#### PROMPT
Print nothing except the lines of the listing below from the line with "destruct (cmp x y) as [[]|] eqn:E." to the line with "rewrite Hr. apply", each exactly as written, both ends included.
====== PROVIDED INFORMATION ======
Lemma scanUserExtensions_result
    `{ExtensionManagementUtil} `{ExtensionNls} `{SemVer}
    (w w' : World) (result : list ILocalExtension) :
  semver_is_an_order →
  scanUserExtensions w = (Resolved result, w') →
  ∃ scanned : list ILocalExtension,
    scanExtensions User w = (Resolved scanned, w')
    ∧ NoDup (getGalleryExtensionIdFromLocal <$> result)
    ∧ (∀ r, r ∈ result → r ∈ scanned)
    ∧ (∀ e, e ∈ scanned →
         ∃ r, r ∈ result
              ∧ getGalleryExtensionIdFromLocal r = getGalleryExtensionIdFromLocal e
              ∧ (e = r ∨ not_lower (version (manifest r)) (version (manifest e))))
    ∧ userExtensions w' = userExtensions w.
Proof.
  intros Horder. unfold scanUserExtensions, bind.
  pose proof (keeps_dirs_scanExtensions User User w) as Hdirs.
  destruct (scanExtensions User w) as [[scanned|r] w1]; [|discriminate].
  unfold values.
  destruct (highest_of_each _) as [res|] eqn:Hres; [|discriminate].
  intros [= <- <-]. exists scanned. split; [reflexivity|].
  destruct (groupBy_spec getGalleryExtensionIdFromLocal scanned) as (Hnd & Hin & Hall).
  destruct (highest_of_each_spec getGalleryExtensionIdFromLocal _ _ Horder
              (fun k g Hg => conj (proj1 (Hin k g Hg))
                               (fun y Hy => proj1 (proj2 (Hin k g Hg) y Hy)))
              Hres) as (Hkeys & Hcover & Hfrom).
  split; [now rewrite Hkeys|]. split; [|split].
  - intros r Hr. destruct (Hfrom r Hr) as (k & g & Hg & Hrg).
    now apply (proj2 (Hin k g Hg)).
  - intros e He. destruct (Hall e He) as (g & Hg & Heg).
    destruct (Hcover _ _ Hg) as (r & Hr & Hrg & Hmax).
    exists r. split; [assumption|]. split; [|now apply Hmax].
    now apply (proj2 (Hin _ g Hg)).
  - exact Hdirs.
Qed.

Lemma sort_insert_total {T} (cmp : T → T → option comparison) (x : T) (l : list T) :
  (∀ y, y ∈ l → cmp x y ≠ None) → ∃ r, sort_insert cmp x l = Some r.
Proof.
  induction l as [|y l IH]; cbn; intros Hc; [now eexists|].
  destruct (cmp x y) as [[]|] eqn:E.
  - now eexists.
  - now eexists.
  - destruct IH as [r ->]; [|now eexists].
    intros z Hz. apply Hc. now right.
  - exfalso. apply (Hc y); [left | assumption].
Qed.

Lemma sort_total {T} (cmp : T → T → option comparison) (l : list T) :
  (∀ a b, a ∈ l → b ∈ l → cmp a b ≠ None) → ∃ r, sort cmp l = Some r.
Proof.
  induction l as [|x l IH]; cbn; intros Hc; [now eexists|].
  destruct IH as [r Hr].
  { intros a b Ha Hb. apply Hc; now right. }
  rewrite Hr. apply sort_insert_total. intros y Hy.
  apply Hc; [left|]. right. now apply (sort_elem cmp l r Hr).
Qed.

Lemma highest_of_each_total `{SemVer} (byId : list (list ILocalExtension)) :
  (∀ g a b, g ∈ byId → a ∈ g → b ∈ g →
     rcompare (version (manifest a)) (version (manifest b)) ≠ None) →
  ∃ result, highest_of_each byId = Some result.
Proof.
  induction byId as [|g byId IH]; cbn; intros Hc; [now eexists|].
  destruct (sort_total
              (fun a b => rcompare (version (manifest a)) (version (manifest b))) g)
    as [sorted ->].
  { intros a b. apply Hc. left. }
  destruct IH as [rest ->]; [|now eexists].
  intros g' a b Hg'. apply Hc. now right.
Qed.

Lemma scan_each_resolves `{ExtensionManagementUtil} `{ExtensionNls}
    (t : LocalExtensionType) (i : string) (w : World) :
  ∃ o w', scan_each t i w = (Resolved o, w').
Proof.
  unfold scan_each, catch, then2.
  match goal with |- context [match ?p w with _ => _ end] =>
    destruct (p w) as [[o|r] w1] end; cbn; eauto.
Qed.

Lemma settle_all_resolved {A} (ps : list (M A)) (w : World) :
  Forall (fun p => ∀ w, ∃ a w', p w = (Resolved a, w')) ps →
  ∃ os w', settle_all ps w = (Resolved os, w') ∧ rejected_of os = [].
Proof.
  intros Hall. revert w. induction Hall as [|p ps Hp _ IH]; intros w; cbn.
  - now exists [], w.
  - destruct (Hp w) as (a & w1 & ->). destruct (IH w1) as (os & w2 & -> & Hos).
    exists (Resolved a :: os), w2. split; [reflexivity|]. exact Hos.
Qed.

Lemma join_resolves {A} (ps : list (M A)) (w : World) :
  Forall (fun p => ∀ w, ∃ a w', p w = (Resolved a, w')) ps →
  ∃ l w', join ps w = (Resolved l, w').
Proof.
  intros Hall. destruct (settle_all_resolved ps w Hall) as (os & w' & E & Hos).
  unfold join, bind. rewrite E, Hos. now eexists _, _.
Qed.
======
====== PROVIDED INFORMATION ======
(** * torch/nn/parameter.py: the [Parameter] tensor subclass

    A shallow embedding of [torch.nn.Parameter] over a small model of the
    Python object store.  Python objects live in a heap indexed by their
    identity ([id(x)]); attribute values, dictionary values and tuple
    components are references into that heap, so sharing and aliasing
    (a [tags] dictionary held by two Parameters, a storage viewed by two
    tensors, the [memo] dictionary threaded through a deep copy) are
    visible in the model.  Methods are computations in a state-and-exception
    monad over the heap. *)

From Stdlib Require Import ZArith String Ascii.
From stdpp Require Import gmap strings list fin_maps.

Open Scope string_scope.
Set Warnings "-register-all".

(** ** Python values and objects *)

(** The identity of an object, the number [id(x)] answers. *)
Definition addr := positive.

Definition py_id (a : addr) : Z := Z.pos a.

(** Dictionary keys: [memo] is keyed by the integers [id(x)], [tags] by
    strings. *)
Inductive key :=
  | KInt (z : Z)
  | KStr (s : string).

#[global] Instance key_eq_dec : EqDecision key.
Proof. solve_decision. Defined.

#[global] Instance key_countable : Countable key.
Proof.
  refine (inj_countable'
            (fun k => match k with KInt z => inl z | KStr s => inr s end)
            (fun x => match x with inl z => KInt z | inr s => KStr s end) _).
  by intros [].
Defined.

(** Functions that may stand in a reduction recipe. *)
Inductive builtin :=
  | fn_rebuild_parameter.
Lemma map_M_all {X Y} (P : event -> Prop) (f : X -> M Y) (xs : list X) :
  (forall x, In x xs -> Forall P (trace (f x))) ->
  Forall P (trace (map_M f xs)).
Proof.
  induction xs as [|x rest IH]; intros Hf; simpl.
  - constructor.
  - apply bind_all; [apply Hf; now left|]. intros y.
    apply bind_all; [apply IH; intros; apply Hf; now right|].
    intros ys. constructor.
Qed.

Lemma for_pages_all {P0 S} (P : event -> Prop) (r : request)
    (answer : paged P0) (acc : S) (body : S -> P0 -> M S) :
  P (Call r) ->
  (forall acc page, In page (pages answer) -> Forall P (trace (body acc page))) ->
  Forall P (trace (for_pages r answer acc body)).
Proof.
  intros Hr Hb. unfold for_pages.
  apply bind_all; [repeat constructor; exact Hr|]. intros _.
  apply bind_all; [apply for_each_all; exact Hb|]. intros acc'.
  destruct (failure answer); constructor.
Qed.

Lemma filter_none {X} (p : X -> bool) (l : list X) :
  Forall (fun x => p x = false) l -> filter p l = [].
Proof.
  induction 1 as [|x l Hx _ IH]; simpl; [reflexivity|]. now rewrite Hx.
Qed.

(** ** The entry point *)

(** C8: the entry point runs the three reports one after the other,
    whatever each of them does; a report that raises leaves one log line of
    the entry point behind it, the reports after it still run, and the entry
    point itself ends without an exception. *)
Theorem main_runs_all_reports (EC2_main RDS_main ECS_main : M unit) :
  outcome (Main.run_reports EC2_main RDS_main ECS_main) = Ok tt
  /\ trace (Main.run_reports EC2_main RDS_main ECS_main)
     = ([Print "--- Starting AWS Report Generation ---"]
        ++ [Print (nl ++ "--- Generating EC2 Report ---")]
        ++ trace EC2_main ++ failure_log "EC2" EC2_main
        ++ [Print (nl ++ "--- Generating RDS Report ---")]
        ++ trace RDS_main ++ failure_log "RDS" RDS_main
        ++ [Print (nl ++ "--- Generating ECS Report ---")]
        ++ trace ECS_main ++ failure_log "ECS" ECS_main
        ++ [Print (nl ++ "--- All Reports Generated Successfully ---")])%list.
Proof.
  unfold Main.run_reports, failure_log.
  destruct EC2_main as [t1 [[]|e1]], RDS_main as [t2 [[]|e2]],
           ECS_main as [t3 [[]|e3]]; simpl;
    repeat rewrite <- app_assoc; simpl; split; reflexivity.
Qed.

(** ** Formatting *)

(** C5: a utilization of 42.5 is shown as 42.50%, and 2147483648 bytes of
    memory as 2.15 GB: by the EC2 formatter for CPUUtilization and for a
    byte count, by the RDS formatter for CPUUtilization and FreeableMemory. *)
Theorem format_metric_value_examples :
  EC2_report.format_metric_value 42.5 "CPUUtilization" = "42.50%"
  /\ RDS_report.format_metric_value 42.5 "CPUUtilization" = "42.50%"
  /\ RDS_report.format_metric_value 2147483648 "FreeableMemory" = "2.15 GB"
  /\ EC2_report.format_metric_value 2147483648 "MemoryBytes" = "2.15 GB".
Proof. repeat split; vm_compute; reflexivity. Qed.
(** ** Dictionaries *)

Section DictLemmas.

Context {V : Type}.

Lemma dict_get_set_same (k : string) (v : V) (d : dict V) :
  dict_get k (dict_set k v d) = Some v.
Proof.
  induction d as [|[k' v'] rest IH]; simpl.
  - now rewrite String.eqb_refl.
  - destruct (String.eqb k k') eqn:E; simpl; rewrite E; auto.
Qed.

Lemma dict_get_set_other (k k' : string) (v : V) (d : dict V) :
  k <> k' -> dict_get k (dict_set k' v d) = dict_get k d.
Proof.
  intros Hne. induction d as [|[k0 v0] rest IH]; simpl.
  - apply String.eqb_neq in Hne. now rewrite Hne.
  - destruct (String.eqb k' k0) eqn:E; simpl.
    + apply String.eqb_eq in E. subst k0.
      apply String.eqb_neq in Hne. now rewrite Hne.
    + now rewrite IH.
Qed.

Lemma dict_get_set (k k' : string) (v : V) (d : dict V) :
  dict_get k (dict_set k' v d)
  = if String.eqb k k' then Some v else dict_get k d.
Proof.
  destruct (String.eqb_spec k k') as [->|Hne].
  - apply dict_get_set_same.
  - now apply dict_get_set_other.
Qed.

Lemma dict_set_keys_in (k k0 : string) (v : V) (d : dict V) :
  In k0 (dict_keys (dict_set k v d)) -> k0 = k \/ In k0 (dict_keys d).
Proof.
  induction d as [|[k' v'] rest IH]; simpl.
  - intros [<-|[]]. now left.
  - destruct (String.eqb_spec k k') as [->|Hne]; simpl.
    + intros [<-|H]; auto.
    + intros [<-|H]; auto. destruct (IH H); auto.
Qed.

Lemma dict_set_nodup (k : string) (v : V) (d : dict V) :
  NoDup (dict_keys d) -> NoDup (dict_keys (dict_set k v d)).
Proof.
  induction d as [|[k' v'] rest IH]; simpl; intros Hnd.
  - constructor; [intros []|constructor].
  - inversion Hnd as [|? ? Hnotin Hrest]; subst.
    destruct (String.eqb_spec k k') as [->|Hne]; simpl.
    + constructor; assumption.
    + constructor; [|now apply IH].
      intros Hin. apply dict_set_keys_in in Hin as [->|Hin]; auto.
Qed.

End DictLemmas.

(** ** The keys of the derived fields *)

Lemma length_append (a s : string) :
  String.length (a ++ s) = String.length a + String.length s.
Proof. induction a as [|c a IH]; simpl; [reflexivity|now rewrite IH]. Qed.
======
====== PROVIDED INFORMATION ======
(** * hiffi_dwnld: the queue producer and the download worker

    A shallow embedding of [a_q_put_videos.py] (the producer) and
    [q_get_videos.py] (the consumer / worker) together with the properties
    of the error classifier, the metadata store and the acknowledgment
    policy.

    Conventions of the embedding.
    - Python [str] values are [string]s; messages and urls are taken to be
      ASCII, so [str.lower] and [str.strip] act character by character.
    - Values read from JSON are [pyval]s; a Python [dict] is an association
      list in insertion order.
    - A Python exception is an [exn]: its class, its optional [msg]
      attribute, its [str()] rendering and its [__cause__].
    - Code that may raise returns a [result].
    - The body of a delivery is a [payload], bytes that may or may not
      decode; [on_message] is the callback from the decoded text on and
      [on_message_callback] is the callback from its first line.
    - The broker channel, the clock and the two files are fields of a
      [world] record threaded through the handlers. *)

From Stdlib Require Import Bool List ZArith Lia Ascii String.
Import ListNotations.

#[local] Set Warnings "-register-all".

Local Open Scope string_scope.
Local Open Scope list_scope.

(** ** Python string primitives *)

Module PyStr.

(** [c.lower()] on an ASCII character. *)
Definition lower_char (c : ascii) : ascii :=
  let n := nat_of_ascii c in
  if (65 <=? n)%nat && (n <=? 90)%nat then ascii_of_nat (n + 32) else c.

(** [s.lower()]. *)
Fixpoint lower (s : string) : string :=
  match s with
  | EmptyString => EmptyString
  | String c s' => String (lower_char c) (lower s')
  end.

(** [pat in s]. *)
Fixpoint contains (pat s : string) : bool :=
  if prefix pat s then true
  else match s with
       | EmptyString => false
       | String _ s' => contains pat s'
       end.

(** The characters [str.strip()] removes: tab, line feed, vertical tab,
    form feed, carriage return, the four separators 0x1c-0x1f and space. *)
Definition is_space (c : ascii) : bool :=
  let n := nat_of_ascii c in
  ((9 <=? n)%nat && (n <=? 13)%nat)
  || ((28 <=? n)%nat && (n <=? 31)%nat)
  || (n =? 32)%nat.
======
#### YOUR RESPONSE
  destruct (cmp x y) as [[]|] eqn:E.
  - now eexists.
  - now eexists.
  - destruct IH as [r ->]; [|now eexists].
    intros z Hz. apply Hc. now right.
  - exfalso. apply (Hc y); [left | assumption].
Qed.

Lemma sort_total {T} (cmp : T → T → option comparison) (l : list T) :
  (∀ a b, a ∈ l → b ∈ l → cmp a b ≠ None) → ∃ r, sort cmp l = Some r.
Proof.
  induction l as [|x l IH]; cbn; intros Hc; [now eexists|].
  destruct IH as [r Hr].
  { intros a b Ha Hb. apply Hc; now right. }
  rewrite Hr. apply sort_insert_total. intros y Hy.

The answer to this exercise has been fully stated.